Attending: “Forget what the chief said. You tell me: What are you thinking here?”

This kind of merry-go-round happens most often on the subject of pressors. There are only five in common use in surgical ICUs (a couple others that the cardiac surgeons rely on, but I haven’t used them yet), but the debate about which one to use when rages endlessly. Every attending and chief has their pet pressor, and hates another one fiercely. Some of them have good reasons, others have only anecdotal evidence. The chances of the attending and chief that I answer to agreeing on which pressor to use is probably less than 1 in 5. The chance of my choice of pressor being acceptable to either of them is even less. So my real reason to try to keep my patients’ pressures up is so I don’t have to recite the sympathetic neurotransmitters and their functions to both the attending and chief a couple times a day.

It’s like tiptoeing across a lake of very thin ice, every day. Every once in a while I make it across, and the attending nods and says, “Very good, Alice, take care of it.”

Ok, I think the unannounced hiatus is over. No administration characters came after me, so I’ll be around until the next time I can’t even stand to talk to people.

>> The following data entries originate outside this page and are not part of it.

(** * MBS equiper: strip policy, equip ordering and the equip transaction

    A shallow embedding of [src/equiper.ts] (the wheel-of-fortune equip
    module of MBS) together with the properties its specification states.

    Conventions of the embedding:
    - a JavaScript object with identity lives in a store; a reference is an
      index into that store ([cref] for characters, [iref] for worn item
      instances, [loc] for plain objects such as property bags);
    - a function that may throw returns a [result]; a function that mutates
      the game state takes and returns a [World];
    - the Bondage Club engine functions the module calls ([AssetGet],
      [InventoryGet], ...) are the fields of an [Engine] record;
    - recursion that the source does not bound takes a [fuel] argument and
      answers [OutOfFuel] when it is exhausted. *)

From stdpp Require Import base list strings gmap pretty.
From Stdlib Require Import ZArith Lia.

(** ** JavaScript values shared by the whole development *)

(** The double-quote character, used inside thrown messages. *)
Definition dq : string := String (Ascii.ascii_of_nat 34) EmptyString.

(** Outcome of a call: a value, a thrown message, or exhausted fuel. *)
Inductive result (A : Type) : Type :=
| Returned (a : A)
| Thrown (msg : string)
| OutOfFuel.
Arguments Returned {A} a.
Arguments Thrown {A} msg.
Arguments OutOfFuel {A}.

(** A JavaScript number as far as this module needs it: an integer or one
    of the two infinities. *)
Inductive number : Type :=
| NegInf
| Fin (z : Z)
| PosInf.

Definition num_add (a b : number) : number :=
  match a, b with
  | Fin x, Fin y => Fin (x + y)%Z
  | NegInf, _ | _, NegInf => NegInf
  | _, _ => PosInf
  end.

Definition num_max (a b : number) : number :=
  match a, b with
  | PosInf, _ | _, PosInf => PosInf
  | NegInf, x | x, NegInf => x
  | Fin x, Fin y => Fin (Z.max x y)
  end.

Definition num_ltb (a b : number) : bool :=
  match a, b with
  | NegInf, NegInf => false
  | NegInf, _ => true
  | Fin x, Fin y => (x <? y)%Z
  | Fin _, PosInf => true
  | _, _ => false
  end.

Definition num_leb (a b : number) : bool := negb (num_ltb b a).

(** [Math.max(...xs)]; with no argument the answer is [-Infinity]. *)
Definition Math_max (xs : list number) : number := foldr num_max NegInf xs.

(** ** Numbers inside template literals

    A template literal turns a Number into text with [Number::toString].
    The Numbers this module prints have integer values, so they are integers
    here.  Up to [2 ^ 53] every integer is a Number and is printed digit for
    digit.  Beyond, Numbers are spaced apart, and the text is the shortest
    digit string that reads back as the same Number (the one nearest to it
    when several of that length do), written out in full below [10 ^ 21]
    and with an exponent from there on. *)

(** [Number.MAX_SAFE_INTEGER] *)
Definition MAX_SAFE_INTEGER : Z := (2 ^ 53 - 1)%Z.

(** The Number that a non-negative integer reads as: the nearest one, the
    one with the even significand when two are equally near.  An answer of
    [2 ^ 1024] or more stands for [Infinity]. *)
Definition roundToNumber (z : Z) : Z :=
  if (z <=? MAX_SAFE_INTEGER)%Z then z
  else
    let ulp := (2 ^ (Z.log2 z - 52))%Z in
    let q := (z / ulp)%Z in
    let r := (z mod ulp)%Z in
    let q' :=
      if (2 * r <? ulp)%Z then q
      else if (ulp <? 2 * r)%Z then (q + 1)%Z
      else if Z.even q then q else (q + 1)%Z in
    (q' * ulp)%Z.

(** Among the multiples of [10 ^ j] that read back as [x], the nearest to
    [x]; of two equally near, the one with the even last digit. *)
Definition nearestMultiple (x : Z) (j : nat) : option Z :=
  let p := (10 ^ Z.of_nat j)%Z in
  let lo := (x / p * p)%Z in
  let hi := (lo + p)%Z in
  let okLo := (0 <? lo)%Z && (roundToNumber lo =? x)%Z in
  let okHi := (roundToNumber hi =? x)%Z in
  if okLo && okHi then
    if (x - lo <? hi - x)%Z then Some lo
    else if (hi - x <? x - lo)%Z then Some hi
    else if Z.even (lo / p) then Some lo else Some hi
  else if okLo then Some lo
  else if okHi then Some hi
  else None.

(** The fewest significant digits: the most trailing zeros, searched from
    [j] zeros downwards. *)
Fixpoint shortest (x : Z) (j : nat) : Z * nat :=
  match nearestMultiple x j with
  | Some v => (v, j)
  | None =>
      match j with
      | O => (x, O)
      | S j' => shortest x j'
      end
  end.

(** [`${z}`] for the Number of value [z] (for an integer that is not a
    Number, the Number it reads as). *)
Definition Number_toString (z : Z) : string :=
  if (Z.abs z <=? MAX_SAFE_INTEGER)%Z then pretty z
  else
    let sign := if (z <? 0)%Z then "-"%string else EmptyString in
    let x := roundToNumber (Z.abs z) in
    if (2 ^ 1024 <=? x)%Z then sign +:+ "Infinity"
    else
      let '(v, j) := shortest x (S (Z.to_nat (Z.log2 x / 3))) in
      let n := String.length (pretty v) in
      if (n <=? 21)%nat then sign +:+ pretty v
      else
        match pretty (v / 10 ^ Z.of_nat j)%Z with
        | String d EmptyString =>
            sign +:+ String d EmptyString +:+ "e+" +:+ pretty (n - 1)%nat
        | String d rest =>
            sign +:+ String d EmptyString +:+ "." +:+ rest +:+ "e+" +:+ pretty (n - 1)%nat
        | EmptyString => EmptyString
        end.

(** A value handed to a parameter typed as an array: either a real array or
    something else, of which only [typeof] is observed. *)
Inductive jsarg (A : Type) : Type :=
| JsArray (l : list A)
| JsOther (typeof : string).
Arguments JsArray {A} l.
Arguments JsOther {A} typeof.

(** ** Data model *)

(** References: to a character, to a worn item instance, to a plain
    object. *)
Abbreviation cref := nat.
Abbreviation iref := nat.
Abbreviation loc := nat.

Module AssetGroup.
Record t : Type := {
  Name : string;
  Category : string;
  AllowNone : bool;
  Underwear : bool
}.
End AssetGroup.

Module Asset.
Record t : Type := {
  Name : string;
  Description : string;
  Group : AssetGroup.t;
  BodyCosplay : bool;
  Block : option (list string);
  DefaultColor : list string;
  Prerequisite : list string;
  OwnerOnly : bool;
  LoverOnly : bool
}.
End Asset.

I was going to say even the politics hadn’t really gotten to me that much, but today I realized differently: being a junior is a bad place to be as far as politics is concerned. For one thing, we get a lot of attention: the attendings and chiefs interact with us more, and depend on us more, than they do the interns. So whatever we do right, or more likely, wrong, is sure to be noticed and commented on by multiple people – possibly in front of us, certainly behind our backs. This knowledge can induce near-paralysis in some juniors; and the resulting mockery only makes it harder to function. I’m trying to avoid that pitfall; but being too cocksure will get you in trouble, too.

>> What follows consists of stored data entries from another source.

(** * Exemplar reservoir and gRPC client utilities: a shallow embedding

    The development follows two source files of the repository:

    - [exemplar/ExemplarReservoir.ts]: the classes [StorageItem] and
      [FixedSizeExemplarReservoirBase];
    - [grpc-js/clientUtils.ts]: the streaming part of
      [makeGrpcClientRemoteCall] and [getMetadata].

    JavaScript objects live in a store indexed by their identity, so that an
    attributes object offered to a slot, the object deleted from at read
    time and the [filteredAttributes] of the exemplar are one and the same
    object, as they are in the source. *)

From Stdlib Require Import ZArith Floats.
From stdpp Require Import gmap strings list fin_maps sorting.

Open Scope Z_scope.

(** Object identity. *)
Abbreviation loc := nat.

(** How a call completes: normally, or by a thrown error. *)
Inductive JsError := TypeError | RangeError.

Inductive Completion (A : Type) :=
  | Normal (a : A)
  | Throw (e : JsError).
Arguments Normal {A} a.
Arguments Throw {A} e.

(** ** Attributes *)

(** [AttributeValue | undefined] of the metrics API. Arrays are objects:
    only their identity takes part in [===]. *)
Inductive AttributeValue :=
  | AUndefined
  | AString (s : string)
  | ANumber (x : float)
  | ABoolean (b : bool)
  | AArray (ref : loc).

In addition, since we’re sort of in the middle of the hierarchy (ok, only one step above the bottom), we hear from everyone: the chiefs find us safe confidantes for their views on the attendings, the other chiefs, the interns, and our fellow juniors (the hardest to handle). The interns, once they stop being scared, tell us what bothers them the most about the chiefs and attendings. And of course the juniors as a group are constantly trading between each other the latest gossip or tips about each other, the chiefs, and the attendings. (As in, “X chief will yell at you if you so much as give a bolus without letting him know; so I call him all night long.” Or, “Z chief is unlikely to answer pages or phone calls anytime after 7pm, so don’t waste effort on him unless you need him in the OR.”)

But it’s the up and down gossip that drives me crazy: in the last two months, I think every single chief has said something bad to me about every other chief, and every other junior. And I sit and listen to them. The worst part is, I know when I’m not there they have to be saying the same things about me to someone else – and which one of the people whom I think to be my friend is listening, and agreeing?

The last week I was planning what to write when I got back on here. I thought of reworking the old cliche, that we’re not really like those medical dramas on TV. Then I thought, with all the personalities going on here, and all the sick patients we take care of, and all the nurses and doctors who really do get together, the only differences are 1) the dramas play out more slowly, over days and weeks, and things rarely climax in a fight in the front lobby 2) the people who get together do it outside the hospital. Other than that, there are enough subplots going on to keep two or three soap operas running.